WORK ORDER: Going down the data below, set down exactly the line with "Some (foldl (λ" and each line after it through the line with "apply IH. set_solver."; no other lines.

PROVIDED DATA:

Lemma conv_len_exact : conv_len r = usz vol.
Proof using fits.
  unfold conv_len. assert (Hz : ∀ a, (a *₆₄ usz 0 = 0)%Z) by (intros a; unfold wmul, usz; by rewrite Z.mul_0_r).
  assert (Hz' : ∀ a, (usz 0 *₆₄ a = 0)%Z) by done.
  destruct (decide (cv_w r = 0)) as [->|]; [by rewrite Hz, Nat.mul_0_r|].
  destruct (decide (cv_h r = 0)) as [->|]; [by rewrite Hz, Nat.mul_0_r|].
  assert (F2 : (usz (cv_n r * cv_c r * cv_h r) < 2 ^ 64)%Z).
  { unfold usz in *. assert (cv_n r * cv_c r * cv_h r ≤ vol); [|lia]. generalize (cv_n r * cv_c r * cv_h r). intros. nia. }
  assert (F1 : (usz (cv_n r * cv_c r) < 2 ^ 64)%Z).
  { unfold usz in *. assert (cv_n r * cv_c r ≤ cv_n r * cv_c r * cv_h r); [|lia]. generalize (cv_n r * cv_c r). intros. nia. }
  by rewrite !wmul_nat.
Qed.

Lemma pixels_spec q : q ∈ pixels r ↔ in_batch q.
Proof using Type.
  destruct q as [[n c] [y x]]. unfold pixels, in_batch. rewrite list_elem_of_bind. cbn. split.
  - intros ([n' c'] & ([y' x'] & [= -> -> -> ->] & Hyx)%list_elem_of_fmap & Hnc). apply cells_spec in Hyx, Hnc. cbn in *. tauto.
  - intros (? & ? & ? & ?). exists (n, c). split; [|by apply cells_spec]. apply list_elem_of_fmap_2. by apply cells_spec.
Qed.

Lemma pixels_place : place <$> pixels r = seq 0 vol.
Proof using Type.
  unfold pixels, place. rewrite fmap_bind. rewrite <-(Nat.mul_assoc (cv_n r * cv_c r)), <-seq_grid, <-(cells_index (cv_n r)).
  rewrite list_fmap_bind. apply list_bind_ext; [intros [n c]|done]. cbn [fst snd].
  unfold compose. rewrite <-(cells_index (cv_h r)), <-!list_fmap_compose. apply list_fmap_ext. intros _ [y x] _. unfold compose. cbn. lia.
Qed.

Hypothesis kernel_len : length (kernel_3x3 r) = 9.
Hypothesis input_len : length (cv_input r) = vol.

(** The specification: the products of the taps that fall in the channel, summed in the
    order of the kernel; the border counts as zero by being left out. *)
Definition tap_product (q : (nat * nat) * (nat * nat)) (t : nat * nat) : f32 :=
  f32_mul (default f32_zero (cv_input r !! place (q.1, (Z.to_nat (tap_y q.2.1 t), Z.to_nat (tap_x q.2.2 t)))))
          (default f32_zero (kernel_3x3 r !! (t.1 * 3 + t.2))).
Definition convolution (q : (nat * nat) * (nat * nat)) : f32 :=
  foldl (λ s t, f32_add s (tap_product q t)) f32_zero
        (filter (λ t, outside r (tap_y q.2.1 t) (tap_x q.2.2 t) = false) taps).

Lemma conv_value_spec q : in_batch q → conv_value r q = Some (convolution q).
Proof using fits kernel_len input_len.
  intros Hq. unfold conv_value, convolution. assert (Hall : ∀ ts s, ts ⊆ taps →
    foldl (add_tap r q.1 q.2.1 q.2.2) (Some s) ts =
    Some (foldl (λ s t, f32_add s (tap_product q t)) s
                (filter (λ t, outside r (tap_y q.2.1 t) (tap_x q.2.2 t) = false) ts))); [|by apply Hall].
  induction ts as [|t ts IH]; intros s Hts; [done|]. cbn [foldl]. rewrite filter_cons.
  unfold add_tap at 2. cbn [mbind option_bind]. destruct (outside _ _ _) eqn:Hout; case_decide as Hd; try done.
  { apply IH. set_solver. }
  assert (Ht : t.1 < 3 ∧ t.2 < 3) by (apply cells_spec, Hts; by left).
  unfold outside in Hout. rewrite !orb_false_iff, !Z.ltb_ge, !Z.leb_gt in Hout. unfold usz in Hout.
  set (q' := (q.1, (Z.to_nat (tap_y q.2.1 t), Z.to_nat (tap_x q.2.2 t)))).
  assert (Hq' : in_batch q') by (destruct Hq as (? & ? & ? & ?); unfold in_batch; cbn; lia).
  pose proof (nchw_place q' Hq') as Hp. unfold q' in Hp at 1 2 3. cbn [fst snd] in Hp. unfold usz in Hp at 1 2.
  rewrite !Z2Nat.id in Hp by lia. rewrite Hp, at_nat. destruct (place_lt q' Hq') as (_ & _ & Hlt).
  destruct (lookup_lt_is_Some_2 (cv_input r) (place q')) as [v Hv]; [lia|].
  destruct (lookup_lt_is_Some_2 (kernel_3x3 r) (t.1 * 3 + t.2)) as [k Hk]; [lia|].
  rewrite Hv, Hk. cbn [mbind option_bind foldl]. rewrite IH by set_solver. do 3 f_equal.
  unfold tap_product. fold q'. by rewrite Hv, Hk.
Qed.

--

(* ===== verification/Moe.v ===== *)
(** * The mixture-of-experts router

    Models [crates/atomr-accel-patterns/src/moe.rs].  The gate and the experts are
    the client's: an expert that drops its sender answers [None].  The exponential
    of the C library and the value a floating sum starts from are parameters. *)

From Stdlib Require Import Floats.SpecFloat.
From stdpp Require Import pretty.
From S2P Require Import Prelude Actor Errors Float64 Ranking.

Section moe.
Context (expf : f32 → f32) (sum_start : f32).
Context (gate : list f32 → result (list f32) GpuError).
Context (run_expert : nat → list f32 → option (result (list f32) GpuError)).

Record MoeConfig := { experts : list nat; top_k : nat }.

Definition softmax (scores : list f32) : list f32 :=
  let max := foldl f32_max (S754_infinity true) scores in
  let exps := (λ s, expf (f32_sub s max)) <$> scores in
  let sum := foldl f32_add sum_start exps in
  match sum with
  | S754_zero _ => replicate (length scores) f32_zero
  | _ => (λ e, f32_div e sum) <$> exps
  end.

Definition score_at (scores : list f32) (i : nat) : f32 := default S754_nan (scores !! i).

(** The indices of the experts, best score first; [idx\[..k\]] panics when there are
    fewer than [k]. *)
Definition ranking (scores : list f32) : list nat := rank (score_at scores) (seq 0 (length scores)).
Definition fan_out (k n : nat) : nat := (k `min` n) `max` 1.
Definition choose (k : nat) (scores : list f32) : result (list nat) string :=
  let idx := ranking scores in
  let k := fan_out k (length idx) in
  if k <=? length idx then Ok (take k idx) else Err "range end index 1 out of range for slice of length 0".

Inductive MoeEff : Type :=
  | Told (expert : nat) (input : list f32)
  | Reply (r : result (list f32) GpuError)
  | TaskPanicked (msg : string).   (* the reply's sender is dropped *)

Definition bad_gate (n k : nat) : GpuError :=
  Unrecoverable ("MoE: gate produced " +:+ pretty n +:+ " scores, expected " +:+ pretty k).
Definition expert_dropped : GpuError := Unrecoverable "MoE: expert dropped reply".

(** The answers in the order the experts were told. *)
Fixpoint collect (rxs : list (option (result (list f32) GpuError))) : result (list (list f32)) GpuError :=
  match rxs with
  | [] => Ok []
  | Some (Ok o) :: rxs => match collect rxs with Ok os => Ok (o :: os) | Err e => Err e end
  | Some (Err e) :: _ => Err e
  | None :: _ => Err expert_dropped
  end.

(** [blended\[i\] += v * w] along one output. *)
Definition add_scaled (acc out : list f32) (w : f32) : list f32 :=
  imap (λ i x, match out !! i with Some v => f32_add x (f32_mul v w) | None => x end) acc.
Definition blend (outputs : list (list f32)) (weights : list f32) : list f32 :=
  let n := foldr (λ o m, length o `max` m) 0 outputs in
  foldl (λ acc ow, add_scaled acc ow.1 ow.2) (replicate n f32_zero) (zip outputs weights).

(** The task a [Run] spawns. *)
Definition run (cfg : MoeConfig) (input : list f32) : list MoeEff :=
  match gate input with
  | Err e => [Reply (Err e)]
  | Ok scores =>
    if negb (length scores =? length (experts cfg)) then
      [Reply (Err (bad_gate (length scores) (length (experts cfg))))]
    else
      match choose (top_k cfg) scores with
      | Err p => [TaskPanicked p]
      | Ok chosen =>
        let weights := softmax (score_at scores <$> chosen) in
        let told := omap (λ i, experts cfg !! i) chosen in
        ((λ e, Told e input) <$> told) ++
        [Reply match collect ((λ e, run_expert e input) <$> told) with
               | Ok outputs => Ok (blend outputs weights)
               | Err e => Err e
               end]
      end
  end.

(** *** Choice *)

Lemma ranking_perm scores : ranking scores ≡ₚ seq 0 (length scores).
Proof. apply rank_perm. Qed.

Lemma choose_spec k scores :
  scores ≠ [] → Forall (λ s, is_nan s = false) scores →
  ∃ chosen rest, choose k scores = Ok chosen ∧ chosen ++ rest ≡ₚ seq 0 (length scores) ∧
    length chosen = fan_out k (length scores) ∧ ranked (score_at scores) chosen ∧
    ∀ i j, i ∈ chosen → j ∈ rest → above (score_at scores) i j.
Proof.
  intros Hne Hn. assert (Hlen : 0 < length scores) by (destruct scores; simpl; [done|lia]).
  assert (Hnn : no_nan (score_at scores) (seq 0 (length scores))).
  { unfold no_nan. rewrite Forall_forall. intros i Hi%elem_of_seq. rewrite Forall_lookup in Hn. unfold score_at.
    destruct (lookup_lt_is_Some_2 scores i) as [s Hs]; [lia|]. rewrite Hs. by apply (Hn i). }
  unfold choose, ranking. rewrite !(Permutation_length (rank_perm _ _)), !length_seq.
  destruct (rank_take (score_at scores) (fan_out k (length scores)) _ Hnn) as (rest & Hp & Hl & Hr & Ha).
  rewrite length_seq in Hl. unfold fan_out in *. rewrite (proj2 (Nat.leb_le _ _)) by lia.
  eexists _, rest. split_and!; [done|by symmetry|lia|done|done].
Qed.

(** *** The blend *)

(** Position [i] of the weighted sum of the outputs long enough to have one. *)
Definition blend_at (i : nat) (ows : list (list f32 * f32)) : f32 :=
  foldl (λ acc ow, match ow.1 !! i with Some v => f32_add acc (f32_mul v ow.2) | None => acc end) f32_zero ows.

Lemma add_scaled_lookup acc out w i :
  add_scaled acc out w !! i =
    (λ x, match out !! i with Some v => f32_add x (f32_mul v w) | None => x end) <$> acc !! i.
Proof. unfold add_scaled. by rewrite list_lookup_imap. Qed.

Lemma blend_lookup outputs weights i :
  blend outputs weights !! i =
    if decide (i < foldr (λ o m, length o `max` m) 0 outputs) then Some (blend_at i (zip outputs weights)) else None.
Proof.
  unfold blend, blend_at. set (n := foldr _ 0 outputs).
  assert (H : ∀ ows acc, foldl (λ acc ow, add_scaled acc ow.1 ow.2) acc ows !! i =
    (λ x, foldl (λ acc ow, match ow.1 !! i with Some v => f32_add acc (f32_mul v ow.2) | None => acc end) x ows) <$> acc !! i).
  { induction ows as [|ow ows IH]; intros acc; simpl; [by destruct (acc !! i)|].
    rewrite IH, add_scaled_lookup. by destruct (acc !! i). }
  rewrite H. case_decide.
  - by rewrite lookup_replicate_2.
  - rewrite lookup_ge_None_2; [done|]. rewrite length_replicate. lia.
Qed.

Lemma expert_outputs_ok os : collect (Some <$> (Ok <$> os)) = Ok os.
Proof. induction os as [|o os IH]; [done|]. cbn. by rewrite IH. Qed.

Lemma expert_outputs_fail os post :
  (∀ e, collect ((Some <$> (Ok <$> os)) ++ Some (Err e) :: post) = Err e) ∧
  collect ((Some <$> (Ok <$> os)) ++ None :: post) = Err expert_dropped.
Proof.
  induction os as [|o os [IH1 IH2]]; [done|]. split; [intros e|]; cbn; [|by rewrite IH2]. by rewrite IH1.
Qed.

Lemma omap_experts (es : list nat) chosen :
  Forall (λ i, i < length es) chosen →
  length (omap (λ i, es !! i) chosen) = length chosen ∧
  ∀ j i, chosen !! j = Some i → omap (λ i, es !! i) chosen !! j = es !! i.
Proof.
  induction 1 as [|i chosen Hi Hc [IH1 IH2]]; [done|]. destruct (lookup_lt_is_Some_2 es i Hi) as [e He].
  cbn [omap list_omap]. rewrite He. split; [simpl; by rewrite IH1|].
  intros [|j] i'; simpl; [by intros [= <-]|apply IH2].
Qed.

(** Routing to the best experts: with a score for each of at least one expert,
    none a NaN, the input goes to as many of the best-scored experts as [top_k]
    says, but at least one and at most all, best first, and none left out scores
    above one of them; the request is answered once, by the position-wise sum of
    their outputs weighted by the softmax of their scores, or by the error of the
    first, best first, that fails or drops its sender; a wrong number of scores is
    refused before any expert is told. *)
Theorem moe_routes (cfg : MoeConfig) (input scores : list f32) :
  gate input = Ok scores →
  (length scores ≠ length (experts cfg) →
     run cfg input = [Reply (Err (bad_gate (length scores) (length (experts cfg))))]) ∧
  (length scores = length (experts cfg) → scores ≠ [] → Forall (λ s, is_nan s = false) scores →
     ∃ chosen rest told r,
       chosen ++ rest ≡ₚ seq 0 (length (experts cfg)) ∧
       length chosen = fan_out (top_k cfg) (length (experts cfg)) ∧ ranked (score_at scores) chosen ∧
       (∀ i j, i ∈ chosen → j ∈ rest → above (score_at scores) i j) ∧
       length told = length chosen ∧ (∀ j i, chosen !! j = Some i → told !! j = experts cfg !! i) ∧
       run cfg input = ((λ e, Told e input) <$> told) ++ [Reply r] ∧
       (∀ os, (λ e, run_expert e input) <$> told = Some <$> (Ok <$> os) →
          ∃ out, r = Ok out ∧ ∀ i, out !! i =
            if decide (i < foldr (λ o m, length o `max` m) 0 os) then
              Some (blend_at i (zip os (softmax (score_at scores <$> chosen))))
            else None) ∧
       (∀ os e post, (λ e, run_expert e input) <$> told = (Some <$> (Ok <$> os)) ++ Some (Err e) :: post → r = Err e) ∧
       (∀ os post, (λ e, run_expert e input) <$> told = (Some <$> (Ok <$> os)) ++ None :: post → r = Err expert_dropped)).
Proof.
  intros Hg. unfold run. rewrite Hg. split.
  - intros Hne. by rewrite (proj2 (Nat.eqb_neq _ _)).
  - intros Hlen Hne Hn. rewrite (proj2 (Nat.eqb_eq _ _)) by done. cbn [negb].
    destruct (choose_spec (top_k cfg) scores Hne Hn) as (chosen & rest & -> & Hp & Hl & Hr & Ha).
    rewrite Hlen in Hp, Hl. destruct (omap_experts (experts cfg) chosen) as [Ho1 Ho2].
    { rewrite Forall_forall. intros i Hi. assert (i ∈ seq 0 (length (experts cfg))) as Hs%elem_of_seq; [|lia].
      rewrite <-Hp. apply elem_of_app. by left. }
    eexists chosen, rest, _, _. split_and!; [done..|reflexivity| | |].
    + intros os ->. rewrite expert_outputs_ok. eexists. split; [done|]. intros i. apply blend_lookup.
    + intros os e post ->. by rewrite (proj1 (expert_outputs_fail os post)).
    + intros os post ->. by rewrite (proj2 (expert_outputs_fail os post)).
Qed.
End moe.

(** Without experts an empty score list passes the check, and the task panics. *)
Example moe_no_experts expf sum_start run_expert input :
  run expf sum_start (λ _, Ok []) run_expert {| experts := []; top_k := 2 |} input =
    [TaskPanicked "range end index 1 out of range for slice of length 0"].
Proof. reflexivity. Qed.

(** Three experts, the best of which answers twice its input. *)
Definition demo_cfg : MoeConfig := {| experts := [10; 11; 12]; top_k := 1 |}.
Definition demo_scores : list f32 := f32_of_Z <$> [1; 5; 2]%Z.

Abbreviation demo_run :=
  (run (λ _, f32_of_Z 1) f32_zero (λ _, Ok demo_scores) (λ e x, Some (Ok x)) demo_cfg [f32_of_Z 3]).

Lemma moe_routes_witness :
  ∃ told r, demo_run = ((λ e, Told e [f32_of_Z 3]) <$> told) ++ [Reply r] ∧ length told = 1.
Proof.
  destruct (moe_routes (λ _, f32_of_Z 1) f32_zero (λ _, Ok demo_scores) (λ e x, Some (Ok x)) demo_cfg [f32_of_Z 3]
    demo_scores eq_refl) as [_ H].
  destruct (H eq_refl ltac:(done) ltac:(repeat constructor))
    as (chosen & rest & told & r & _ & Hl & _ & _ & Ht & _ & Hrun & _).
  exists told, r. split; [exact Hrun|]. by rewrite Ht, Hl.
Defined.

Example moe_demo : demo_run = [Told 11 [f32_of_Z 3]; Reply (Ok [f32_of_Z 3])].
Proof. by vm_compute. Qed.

...

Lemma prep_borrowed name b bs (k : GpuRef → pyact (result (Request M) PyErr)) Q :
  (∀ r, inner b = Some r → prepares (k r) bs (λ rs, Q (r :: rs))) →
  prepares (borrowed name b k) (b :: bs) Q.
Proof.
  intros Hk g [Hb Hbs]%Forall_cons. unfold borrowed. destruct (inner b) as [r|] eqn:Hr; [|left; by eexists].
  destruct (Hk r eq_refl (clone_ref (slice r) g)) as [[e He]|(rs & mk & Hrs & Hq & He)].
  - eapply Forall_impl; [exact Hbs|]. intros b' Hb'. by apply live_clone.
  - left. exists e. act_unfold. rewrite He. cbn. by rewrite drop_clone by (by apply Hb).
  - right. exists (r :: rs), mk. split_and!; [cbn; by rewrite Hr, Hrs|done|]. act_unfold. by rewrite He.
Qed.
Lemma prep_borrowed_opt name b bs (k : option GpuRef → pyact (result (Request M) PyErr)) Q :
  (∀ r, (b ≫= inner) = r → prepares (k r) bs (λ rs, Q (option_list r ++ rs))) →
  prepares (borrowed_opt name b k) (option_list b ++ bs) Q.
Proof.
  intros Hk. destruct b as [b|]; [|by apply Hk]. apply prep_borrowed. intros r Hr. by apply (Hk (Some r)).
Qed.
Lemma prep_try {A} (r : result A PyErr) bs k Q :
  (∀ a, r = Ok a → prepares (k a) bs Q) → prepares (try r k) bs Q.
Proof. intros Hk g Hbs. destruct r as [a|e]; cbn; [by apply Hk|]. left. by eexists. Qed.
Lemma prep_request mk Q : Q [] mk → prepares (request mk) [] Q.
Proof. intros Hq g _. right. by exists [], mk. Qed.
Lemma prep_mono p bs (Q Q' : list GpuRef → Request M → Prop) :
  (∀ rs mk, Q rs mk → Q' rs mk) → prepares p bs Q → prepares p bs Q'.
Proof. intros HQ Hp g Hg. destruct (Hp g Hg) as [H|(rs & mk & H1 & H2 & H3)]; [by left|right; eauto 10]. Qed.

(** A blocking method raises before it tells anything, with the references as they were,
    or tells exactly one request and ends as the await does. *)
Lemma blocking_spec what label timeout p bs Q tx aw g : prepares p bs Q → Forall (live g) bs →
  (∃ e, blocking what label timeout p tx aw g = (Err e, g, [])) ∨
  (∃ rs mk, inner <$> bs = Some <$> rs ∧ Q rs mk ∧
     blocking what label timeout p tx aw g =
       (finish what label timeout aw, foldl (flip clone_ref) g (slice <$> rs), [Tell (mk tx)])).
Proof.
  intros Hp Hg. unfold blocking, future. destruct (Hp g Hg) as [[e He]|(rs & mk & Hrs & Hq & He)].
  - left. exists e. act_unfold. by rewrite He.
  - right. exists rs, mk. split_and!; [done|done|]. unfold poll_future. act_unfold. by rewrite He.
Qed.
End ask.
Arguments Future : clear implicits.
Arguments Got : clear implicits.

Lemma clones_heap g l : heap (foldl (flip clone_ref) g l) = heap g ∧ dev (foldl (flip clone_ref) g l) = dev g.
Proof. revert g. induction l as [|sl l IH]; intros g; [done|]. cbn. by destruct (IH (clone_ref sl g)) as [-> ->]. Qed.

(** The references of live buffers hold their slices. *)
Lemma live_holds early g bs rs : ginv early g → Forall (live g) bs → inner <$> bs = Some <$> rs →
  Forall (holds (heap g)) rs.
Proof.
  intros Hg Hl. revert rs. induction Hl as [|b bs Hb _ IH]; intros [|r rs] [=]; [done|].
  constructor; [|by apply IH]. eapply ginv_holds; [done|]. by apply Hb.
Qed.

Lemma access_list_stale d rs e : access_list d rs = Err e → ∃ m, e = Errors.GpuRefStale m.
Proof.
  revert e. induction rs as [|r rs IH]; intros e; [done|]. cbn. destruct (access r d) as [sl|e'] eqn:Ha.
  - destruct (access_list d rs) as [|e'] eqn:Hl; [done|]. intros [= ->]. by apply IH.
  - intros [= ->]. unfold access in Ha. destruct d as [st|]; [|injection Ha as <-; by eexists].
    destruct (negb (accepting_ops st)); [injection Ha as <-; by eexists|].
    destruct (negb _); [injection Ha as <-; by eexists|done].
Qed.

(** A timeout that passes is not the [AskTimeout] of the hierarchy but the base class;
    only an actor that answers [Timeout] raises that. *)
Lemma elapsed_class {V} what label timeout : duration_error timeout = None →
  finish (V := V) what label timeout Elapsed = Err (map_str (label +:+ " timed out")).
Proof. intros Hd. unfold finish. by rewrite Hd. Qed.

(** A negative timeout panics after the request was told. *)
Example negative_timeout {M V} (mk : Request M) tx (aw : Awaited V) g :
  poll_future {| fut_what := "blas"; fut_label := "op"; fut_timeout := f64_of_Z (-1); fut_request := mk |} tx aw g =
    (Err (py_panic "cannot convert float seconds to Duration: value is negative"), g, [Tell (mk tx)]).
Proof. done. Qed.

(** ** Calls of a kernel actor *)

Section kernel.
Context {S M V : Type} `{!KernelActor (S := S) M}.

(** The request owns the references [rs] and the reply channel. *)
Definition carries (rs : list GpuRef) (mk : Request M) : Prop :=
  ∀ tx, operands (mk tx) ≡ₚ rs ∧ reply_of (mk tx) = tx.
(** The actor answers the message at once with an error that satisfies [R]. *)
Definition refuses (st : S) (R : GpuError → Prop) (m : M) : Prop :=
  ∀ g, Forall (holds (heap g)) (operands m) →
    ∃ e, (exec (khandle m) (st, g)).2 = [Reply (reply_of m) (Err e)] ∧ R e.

SOLVED PROBLEM:
    Some (foldl (λ s t, f32_add s (tap_product q t)) s
                (filter (λ t, outside r (tap_y q.2.1 t) (tap_x q.2.2 t) = false) ts))); [|by apply Hall].
  induction ts as [|t ts IH]; intros s Hts; [done|]. cbn [foldl]. rewrite filter_cons.
  unfold add_tap at 2. cbn [mbind option_bind]. destruct (outside _ _ _) eqn:Hout; case_decide as Hd; try done.
  { apply IH. set_solver. }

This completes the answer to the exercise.